The Serpent King, by Jeff Zentner. It’s a book I would have never bought on my own from Barnes & Noble, or even for a few bucks at Ed McKay’s. It came into my possession as the first book I received as an OwlCrate subscriber, last March. The theme that month was Writer’s Block.

This book takes place in rural Tennessee, and follows three friends entering their senior year of high school, with all that that entails. One of them, Lydia, is headstrong and sure of where she will be after graduation. Her two friends, Dill and Travis, are not so sure. Dill’s father is a zealous preacher with a penchant for snakes and watered down battery acid, and is currently in prison for possession of child pornography. Travis comes from a broken home, where his father constantly laments his lack of football accolades, comparing him to his brother, who was killed in action overseas.Lydia is the only one of the three with a good home life, though Travis and Dill’s mothers both try, in their own ways.

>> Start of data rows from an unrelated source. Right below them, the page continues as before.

Lemma schedulePersist_scheduled f s :
  hasPersistencePath s = true → scheduled s (schedulePersist (on_tables f s)).
Proof. unfold schedulePersist, scheduled. intros H. cbn. rewrite H. cbn. split; [done|right; lia]. Qed.

Lemma scheduled_refl s : scheduled s s.
Proof. split; [done|by left]. Qed.

(** Write failures, and restores that do not activate, are excluded. *)
Definition persist_event (w : world) (e : event) : Prop :=
  match e with
  | EPersistEnd ok => ok = true
  | ERestore _ _ _ isActive => isActive = true
  | _ => True
  end.

Definition plain_event (e : event) : Prop :=
  match e with EPersistStart | EPersistEnd _ => False | _ => True end.

Lemma exec_scheduled `{Hashing} w e :
  hasPersistencePath (svc w) = true → persist_event w e → plain_event e →
  scheduled (svc w) (svc (exec w e)) ∧ writing (exec w e) = writing w ∧ disk (exec w e) = disk w.
Proof.
  intros Hp He Hpl.
  destruct e as [p f a now bytes|i healthy|i|p f c|p f r act|p rs|p m|p| |ok]; cbn [exec] in *; try done.
  - unfold deploy_begin, st_bind, st_lift. destruct (throw_if _ _); [|split; [apply scheduled_refl|done]].
    destruct (throw_if _ _); [|split; [apply scheduled_refl|done]]. wcbn. split; [|done]. split; [done|by left].
  - destruct (inflight w !! i) as [r|]; [|split; [apply scheduled_refl|done]]. wcbn. split; [|done].
    unfold deploy_finish. destruct healthy; [destruct (not_superseded _ _)|]; cbn [fst].
    + by apply (schedulePersist_scheduled (λ t, setActivePointer (r_project r) (r_functionName r) (r_id r)
        (saveRevisionRecord (r_project r) (r_functionName r) (with_state Deployed (with_state Ready r)) t))).
    + by apply schedulePersist_scheduled.
    + by apply schedulePersist_scheduled.
  - split; [apply scheduled_refl|done].
  - wcbn. split; [|done]. unfold rollback. destruct (getRevision _ _ _ _); [|apply scheduled_refl].
    destruct (decide _); [apply scheduled_refl|]. by apply schedulePersist_scheduled.
  - wcbn. split; [|done]. cbn in He. subst act. unfold restoreRevision.
    destruct (getRevision _ _ _ _); [destruct (jstr_eqb _ _)|]; cbn [fst].
    + by apply schedulePersist_scheduled.
    + apply scheduled_refl.
    + by apply (schedulePersist_scheduled (λ t, setActivePointer p f (r_id r) (saveRevisionRecord p f (relocate p f r) t))).
  - wcbn. split; [|done]. by apply schedulePersist_scheduled.
  - wcbn. split; [|done]. by apply schedulePersist_scheduled.
  - wcbn. split; [|done]. unfold deleteProject. cbn [fst].
    destruct (_ || _ || _ || _) eqn:E; [by apply schedulePersist_scheduled|].
    split; [done|left]. split; [|done]. cbn. unfold map_has in E. zbool.
    repeat match goal with H : match map_get ?m p with _ => _ end = false |- _ =>
      destruct (map_get m p) eqn:?; [done|clear H] end.
    rewrite !map_delete_None by done. by destruct (tbl (svc w)).
Qed.

Lemma exec_tables_wf `{Hashing} w e : tables_wf (tbl (svc w)) → tables_wf (tbl (svc (exec w e))).
Proof.
  intros Ht. destruct e as [p f a now bytes|i healthy|i|p f c|p f r act|p rs|p m|p| |ok]; cbn [exec].
  - destruct (deploy_begin_effect p f a now bytes (svc w)) as [[e ->]|(s' & r' & ts & -> & Hs & _)]; [done|].
    wcbn. by rewrite Hs.
  - destruct (inflight w !! i) as [r|]; [|done]. wcbn.
    destruct (deploy_finish_tables (with_state Ready r) healthy (svc w)) as [-> _]. by apply finish_tables_wf.
  - done.
  - wcbn. destruct (rollback_effect p f c (svc w)) as [_ [->|(r & _ & _ & ->)]]; [done|by apply point_tables_wf].
  - wcbn. destruct (restore_effect p f r act (svc w)) as [_ [->| ->]]; [done|by apply restore_tables_wf].
  - wcbn. unfold setProjectRoutes. rewrite tbl_schedulePersist. destruct Ht; split; cbn; auto with railfog.
  - wcbn. unfold setProjectMetadata. rewrite tbl_schedulePersist. destruct Ht; split; cbn; auto with railfog.
  - wcbn. destruct (deleteProject_tables p (svc w)) as [-> _]. by apply delete_tables_wf.
  - unfold persist_start. by destruct (writing w), (chain (svc w)).
  - unfold persist_end. by destruct (writing w).
Qed.

(** What [#hydrate] would load from the file now *)
Definition file_now (w : world) : state_file :=
  match disk w with Some snap => file_of_snapshot snap | None => NotFound end.

Record synced (w : world) : Prop := {
  sync_path : hasPersistencePath (svc w) = true;
  sync_wf : tables_wf (tbl (svc w));
  sync_chain : persistQueued (svc w) = true → (0 < chain (svc w))%nat;
  sync_file : persistQueued (svc w) = false →
    match writing w with
    | Some snap => snap = take_snapshot (tbl (svc w))
    | None => hydrate (file_now w) = tbl (svc w)
    end
}.

Lemma exec_synced `{Hashing} w e : synced w → persist_event w e → synced (exec w e).
Proof.
  intros [Hp Hwf Hc Hf] He.
  assert (plain_event e → synced (exec w e)) as Hplain.
  { intros Hpl. destruct (exec_scheduled w e Hp He Hpl) as [[Hp' Hs] [Hw Hd]].
    split; [by rewrite Hp'|by apply exec_tables_wf| |];
      (destruct Hs as [(Ht & Hq & Hch)|[Hq Hch]]; [rewrite Hq|rewrite Hq; done]).
    - by rewrite Hch.
    - unfold file_now in *. by rewrite Hw, Hd, Ht. }
  destruct e as [| | | | | | | | |ok]; try by apply Hplain.
  - cbn [exec]. unfold persist_start. destruct (writing w) as [snap|] eqn:Ew; [by split; rewrite ?Ew|].
    destruct (chain (svc w)) as [|n] eqn:Ec; [by split; rewrite ?Ec, ?Ew|].
    split; cbn; try done. intros _. destruct (persistQueued (svc w)) eqn:Eq; [done|]. by apply Hf.
  - cbn in He. subst ok. cbn [exec]. unfold persist_end.
    destruct (writing w) as [snap|] eqn:Ew; [|by split; rewrite ?Ew].
    split; cbn; try done. intros Hq. rewrite (Hf Hq). by apply hydrate_snapshot.
Qed.

(** Durability: whatever methods ran and however their writes were queued,
    coalesced and interleaved with further calls, once the persistence queue has
    drained (and no write failed) a restart from the state file finds exactly the
    current revisions, pointers, routes and metadata. *)
Theorem persistence_durable `{Hashing} w :
  run persist_event (initial (Some NotFound)) w →
  chain (svc w) = 0%nat → writing w = None →
  tbl (new_service (Some (file_now w))) = tbl (svc w).
Proof.
  intros Hrun Hc Hw. assert (synced w) as [_ _ Hch Hf].
  { revert Hrun. apply run_invariant with (I := synced); [intros; by apply exec_synced|].
    split; try done. split; try (split; constructor); constructor. }
  rewrite Hw in Hf. cbn. apply Hf. destruct (persistQueued (svc w)); [|done]. specialize (Hch eq_refl). lia.
Qed.

(** The overlapping deployments; the first callback writes while the second
    deployment finishes. *)
Theorem persistence_durable_witness :
  let w := fold_left exec
    [EBegin (js "shop") (js "web") some_artifact 5 []; EBegin (js "shop") (js "web") some_artifact 5 [];
     EFinish 1 true; EPersistStart; EFinish 0 true; EPersistEnd true; EPersistStart; EPersistEnd true]
    (initial (Some NotFound)) in
  tbl (new_service (Some (file_now w))) = tbl (svc w) ∧
  length (listRevisions (tbl (svc w)) (js "shop") (js "web")) = 2%nat.
Proof.
  cbv zeta. split; [|vm_compute; reflexivity]. apply persistence_durable; [|vm_compute; reflexivity..].
  apply run_events; [constructor|]. vm_compute. split_and!; done.
Defined.

(** A restore that does not activate is not written. *)
Lemma restore_inactive_not_persisted p f r s :
  persistQueued (restoreRevision p f r false s).1 = persistQueued s ∧
  chain (restoreRevision p f r false s).1 = chain s.
Proof. unfold restoreRevision. destruct (getRevision _ _ _ _); [by destruct (jstr_eqb _ _)|done]. Qed.
(* ===== verification/Router.v ===== *)
(** * Route matching ([runtime/router/route-matcher.ts], PLAT-11)

    [URLPattern] is the platform's: its constructor (which may throw) and its
    [test] against the origin [http://railfog.internal] are parameters.  The
    module-level cache of compiled patterns is the state. *)

From S2P Require Import Prelude JsString JsMap Errors.

Open Scope Z_scope.
Open Scope railfog_scope.

Record RouteConfig := { route_pattern : jstr; route_function : jstr }.

Definition LITERAL_SEGMENT_WEIGHT : Z := 2.
Definition WILDCARD_OR_NAMED_SEGMENT_WEIGHT : Z := 1.
Definition MAX_PATTERN_CACHE_SIZE : nat := 1000.

Definition isWildcardOrNamedSegment (segment : jstr) : bool :=
  includes segment (js "*") || includes segment (js ":") ||
  includes segment (js "(") || includes segment (js "{").

Definition segments_of (pattern : jstr) : list jstr :=
  filter (λ segment, segment ≠ []) (split_on (chr "/") pattern).

Definition specificityScore (pattern : jstr) : Z :=
  fold_left (λ score segment,
    if isWildcardOrNamedSegment segment then score + WILDCARD_OR_NAMED_SEGMENT_WEIGHT
    else score + LITERAL_SEGMENT_WEIGHT) (segments_of pattern) 0.

Definition normalizedPattern (route : RouteConfig) : jstr :=
  if starts_with (route_pattern route) (js "/") then route_pattern route
  else js "/" ++ route_pattern route.

Section router.
Context {P : Type} (new_URLPattern : jstr → result exn P) (test : P → jstr → bool).

Definition cache := jsmap jstr P.

Definition getCompiledPattern (pat : jstr) : stm cache exn P := λ c,
  match map_get c pat with
  | Some p => (c, Ok p)
  | None =>
      let c := if (MAX_PATTERN_CACHE_SIZE <=? length c)%nat then [] else c in
      match new_URLPattern pat with
      | Err e => (c, Err e)
      | Ok p => (map_set c pat p, Ok p)
      end
  end.

(** The loop over the routes, with [winningRoute] and [highestScore] *)
Fixpoint match_loop (routes : list RouteConfig) (path : jstr) (winningRoute : option RouteConfig)
    (highestScore : Z) : stm cache exn (option RouteConfig) :=
  match routes with
  | [] => st_ret winningRoute
  | route :: routes =>
      urlPattern <~ getCompiledPattern (normalizedPattern route) ;;
      let score := specificityScore (route_pattern route) in
      if test urlPattern path && (highestScore <? score)
      then match_loop routes path (Some route) score
      else match_loop routes path winningRoute highestScore
  end.

Definition matchRoute (routes : list RouteConfig) (path : jstr) : stm cache exn (option RouteConfig) :=
  match_loop routes path None (-1).

(** ** Correctness *)

Definition matches (path : jstr) (route : RouteConfig) : Prop :=
  ∃ p, new_URLPattern (normalizedPattern route) = Ok p ∧ test p path = true.
Definition score (route : RouteConfig) : Z := specificityScore (route_pattern route).

(** The cache holds compiled patterns under their own text, and is bounded. *)
Definition cache_ok (c : cache) : Prop :=
  (∀ k p, map_get c k = Some p → new_URLPattern k = Ok p) ∧ (length c <= MAX_PATTERN_CACHE_SIZE)%nat.

Lemma specificityScore_nonneg pattern : 0 <= specificityScore pattern.
Proof.
  unfold specificityScore.
  match goal with |- 0 <= fold_left ?f _ 0 =>
    assert (∀ (l : list jstr) z, 0 <= z → 0 <= fold_left f l z) as H; [|by apply H] end.
  induction l as [|s l IH]; intros z Hz; [done|]. cbn [fold_left].
  apply IH. unfold WILDCARD_OR_NAMED_SEGMENT_WEIGHT, LITERAL_SEGMENT_WEIGHT.
  destruct (isWildcardOrNamedSegment s); lia.
Qed.

Lemma length_map_set (c : cache) k p : map_get c k = None → length (map_set c k p) = S (length c).
Proof.
  induction c as [|[k' p'] c IH]; [done|]. cbn. case_decide; [done|]. intros Hc. cbn. by rewrite IH.
Qed.

Lemma getCompiledPattern_spec pat c :
  cache_ok c → cache_ok (getCompiledPattern pat c).1 ∧
  (getCompiledPattern pat c).2 = new_URLPattern pat.
Proof.
  intros [Hc Hl]. unfold getCompiledPattern. destruct (map_get c pat) as [p|] eqn:E.
  { by rewrite (Hc _ _ E). }
  assert (∃ c', (if (MAX_PATTERN_CACHE_SIZE <=? length c)%nat then [] else c) = c' ∧
    (∀ k p, map_get c' k = Some p → new_URLPattern k = Ok p) ∧ map_get c' pat = None ∧
    (length c' < MAX_PATTERN_CACHE_SIZE)%nat) as (c' & -> & Hc' & Hn & Hl').
  { eexists. split; [reflexivity|]. destruct (Nat.leb_spec MAX_PATTERN_CACHE_SIZE (length c)).
    - split_and!; [done|done|]. cbn. unfold MAX_PATTERN_CACHE_SIZE. lia.
    - done. }
  destruct (new_URLPattern pat) as [p|e] eqn:En; cbn; (split; [|done]).
  - split; [|rewrite length_map_set by done; lia]. intros k q. rewrite map_get_set.
    case_decide; [|by apply Hc']. intros [= <-]. by subst.
  - split; [done|lia].
Qed.

(** The best route so far is [w], with score [h], among [pre]. *)
Definition best (path : jstr) (pre : list RouteConfig) (w : option RouteConfig) (h : Z) : Prop :=
  match w with
  | None => h = -1 ∧ ∀ r, r ∈ pre → ¬ matches path r
  | Some w => h = score w ∧ ∃ before after, pre = before ++ w :: after ∧ matches path w ∧
      (∀ r, r ∈ before → matches path r → score r < score w) ∧
      (∀ r, r ∈ after → matches path r → score r <= score w)
  end.

Lemma best_skip path pre w h route :
  best path pre w h → (matches path route → score route <= h) → best path (pre ++ [route]) w h.
Proof.
  intros Hb Hr. pose proof (specificityScore_nonneg (route_pattern route)) as Hs. destruct w as [w|]; cbn in *.
  - destruct Hb as [-> (before & after & -> & Hm & H1 & H2)]. split; [done|].
    exists before, (after ++ [route]). rewrite <-app_assoc. split_and!; [done..|].
    intros r [Hin| ->%list_elem_of_singleton]%elem_of_app; [by apply H2|done].
  - destruct Hb as [-> Hn]. split; [done|].
    intros r [Hin| ->%list_elem_of_singleton]%elem_of_app Hm; [by eapply Hn|].
    specialize (Hr Hm). unfold score in Hr. lia.
Qed.

Lemma best_take path pre w h route :
  best path pre w h → matches path route → h < score route →
  best path (pre ++ [route]) (Some route) (score route).
Proof.
  intros Hb Hm Hlt. split; [done|]. exists pre, []. split_and!; [done|done| |intros r Hr; by apply elem_of_nil in Hr].
  intros r Hr Hmr. destruct w as [w|]; cbn in Hb.
  - destruct Hb as [-> (before & after & -> & _ & H1 & H2)].
    apply elem_of_app in Hr as [Hr|[->|Hr]%elem_of_cons]; [specialize (H1 r Hr Hmr)| |specialize (H2 r Hr Hmr)]; lia.
  - destruct Hb as [_ Hn]. exfalso. by eapply Hn.
Qed.

Lemma match_loop_spec path routes : ∀ pre w h c,
  cache_ok c → best path pre w h →
  cache_ok (match_loop routes path w h c).1 ∧
  match (match_loop routes path w h c).2 with
  | Ok w' => ∃ h', best path (pre ++ routes) w' h'
  | Err e => ∃ route, route ∈ routes ∧ new_URLPattern (normalizedPattern route) = Err e
  end.
Proof.
  induction routes as [|route routes IH]; intros pre w h c Hc Hb.
  { cbn. split; [done|]. exists h. by rewrite app_nil_r. }
  cbn [match_loop]. unfold st_bind.
  destruct (getCompiledPattern_spec (normalizedPattern route) c Hc) as [Hc' Hr].
  destruct (getCompiledPattern (normalizedPattern route) c) as [c' r]. cbn [fst snd] in *. subst r.
  destruct (new_URLPattern (normalizedPattern route)) as [p|e] eqn:En.
  2:{ split; [done|]. exists route. split; [left|done]. }
  assert (∀ w' h', best path (pre ++ [route]) w' h' →
    cache_ok (match_loop routes path w' h' c').1 ∧
    match (match_loop routes path w' h' c').2 with
    | Ok w' => ∃ h', best path (pre ++ route :: routes) w' h'
    | Err e => ∃ route', route' ∈ route :: routes ∧ new_URLPattern (normalizedPattern route') = Err e
    end) as Hnext.
  { intros w' h' Hb'. destruct (IH (pre ++ [route]) w' h' c' Hc' Hb') as [H1 H2]. split; [done|].
    destruct (match_loop routes path w' h' c').2.
    - by rewrite <-app_assoc in H2.
    - destruct H2 as (r & ? & ?). exists r. split; [by right|done]. }
  destruct (test p path && (h <? specificityScore (route_pattern route))) eqn:Et; apply Hnext.
  - apply andb_true_iff in Et as [Ht Hh%Z.ltb_lt]. eapply best_take; [done|by exists p|done].
  - eapply best_skip; [done|]. intros (p' & Hp' & Ht). assert (p' = p) as -> by congruence.
    rewrite Ht in Et. by apply Z.ltb_ge in Et.
Qed.

(** Routing is deterministic and independent of the pattern cache (PLAT-11):
    [matchRoute] returns the first declared route of the highest specificity
    among those that match, and [null] exactly when none matches; it throws only
    the error of an invalid pattern; and the cache stays correct and within 1000
    entries. *)
Theorem matchRoute_spec routes path c :
  cache_ok c →
  cache_ok (matchRoute routes path c).1 ∧
  match (matchRoute routes path c).2 with
  | Ok None => ∀ r, r ∈ routes → ¬ matches path r
  | Ok (Some w) => ∃ before after, routes = before ++ w :: after ∧ matches path w ∧
      (∀ r, r ∈ before → matches path r → score r < score w) ∧
      (∀ r, r ∈ after → matches path r → score r <= score w)
  | Err e => ∃ r, r ∈ routes ∧ new_URLPattern (normalizedPattern r) = Err e
  end.
Proof.
  intros Hc. destruct (match_loop_spec path routes [] None (-1) c Hc) as [Hc' H].
  { split; [done|]. intros r Hr. by apply elem_of_nil in Hr. }
  split; [exact Hc'|]. unfold matchRoute. destruct (match_loop routes path None (-1) c).2 as [[w|]|e]; [|by destruct H as (h & _ & H)|done].
  destruct H as (h & _ & H). exact H.
Qed.
End router.

(** A matcher for literal paths and a trailing [*]. *)
Definition star_pattern (p : jstr) (path : jstr) : bool :=
  if ends_with p (js "*") then starts_with path (take (length p - 1) p) else jstr_eqb p path.

Theorem matchRoute_spec_witness :
  let routes := [{| route_pattern := js "/api/*"; route_function := js "any" |};
                 {| route_pattern := js "api/users"; route_function := js "users" |}] in
  (matchRoute Ok star_pattern routes (js "/api/users") []).2 =
    Ok (Some {| route_pattern := js "api/users"; route_function := js "users" |}) ∧
  cache_ok Ok (matchRoute Ok star_pattern routes (js "/api/users") []).1.
Proof.
  cbv zeta. split; [vm_compute; reflexivity|]. apply matchRoute_spec. split; [done|]. cbn. unfold MAX_PATTERN_CACHE_SIZE. lia.
Defined.
(* ===== verification/Cron.v ===== *)
(** * Cron schedules ([runtime/lifecycle/cron-matcher.ts], FN-2)

    [parseField] turns a field into the set of its values, [compileCron] an
    expression into a matcher.  The specification is the grammar of standard
    fields ([cron_part]) with its printer and its meaning. *)

From S2P Require Import Prelude JsString JsMap Errors.

Open Scope Z_scope.

(** [for (let v = start; v <= end; v += step) values.add(v)]: [fuel] bounds the
    number of turns. *)
Fixpoint add_range (fuel : nat) (v end_ step : Z) (values : list Z) : list Z :=
  match fuel with
  | O => values
  | S fuel => if v <=? end_ then add_range fuel (v + step) end_ step (set_add values v) else values
  end.

(** [const [a, b] = s.split(sep)] *)
Definition split_pair (sep : Z) (s : jstr) : jstr * option jstr :=
  match split_on sep s with
  | [] => ([], None)
  | [a] => (a, None)
  | a :: b :: _ => (a, Some b)
  end.

Definition parse_range (rangePart : jstr) (min max : Z) : result exn (Z * Z) :=
  if jstr_eqb rangePart (js "*") then Ok (min, max)
  else
    let '(startStr, endStr) := split_pair (chr "-") rangePart in
    match parse_int10 startStr with
    | None => Err PlainError
    | Some start =>
        match endStr with
        | None => Ok (start, start)
        | Some endStr =>
            match parse_int10 endStr with None => Err PlainError | Some end_ => Ok (start, end_) end
        end
    end.

Definition parse_part (part : jstr) (min max : Z) (values : list Z) : result exn (list Z) :=
  let '(rangePart, stepPart) := split_pair (chr "/") (to_lower part) in
  let step := match stepPart with Some s => parse_int10 s | None => Some 1 end in
  match step with
  | None => Err PlainError
  | Some step =>
      throw_if (step <? 1) PlainError ≫= λ _,
      parse_range rangePart min max ≫= λ '(start, end_),
      throw_if ((start <? min) || (max <? end_) || (end_ <? start)) PlainError ≫= λ _,
      Ok (add_range (Z.to_nat (end_ - start + 1)) start end_ step values)
  end.

Fixpoint parse_parts (parts : list jstr) (min max : Z) (values : list Z) : result exn (list Z) :=
  match parts with
  | [] => Ok values
  | part :: parts => parse_part part min max values ≫= λ values, parse_parts parts min max values
  end.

I did not expect to like this book. When I first started reading it, it made me feel a little melancholy, remembering what it was like to feel left behind by my friends and lonely in the world. Also, living in rural North Carolina, a VERY watered down version of Forrestville, I can still see shards of southern life that are familiar to me in this story, good and bad. I really liked Lydia, and the way she thinks is very reminiscent of how I thought at that age. I felt empathy for how trapped Dill felt, stuck between family obligation and what Lydia tries to convince him he can be. I adored Travis, a gentle giant who immersed himself in fictional worlds full of honor and glory, wearing a dragon necklace and carrying a staff around. I saw a little of myself in all three of these characters, lame as that might sound, and I cared what happened to them.

This is a contemporary novel, a lot of small town bite and coming of age elements. If you’re looking for a quick read that’s just about people, about being human, I recommend this book.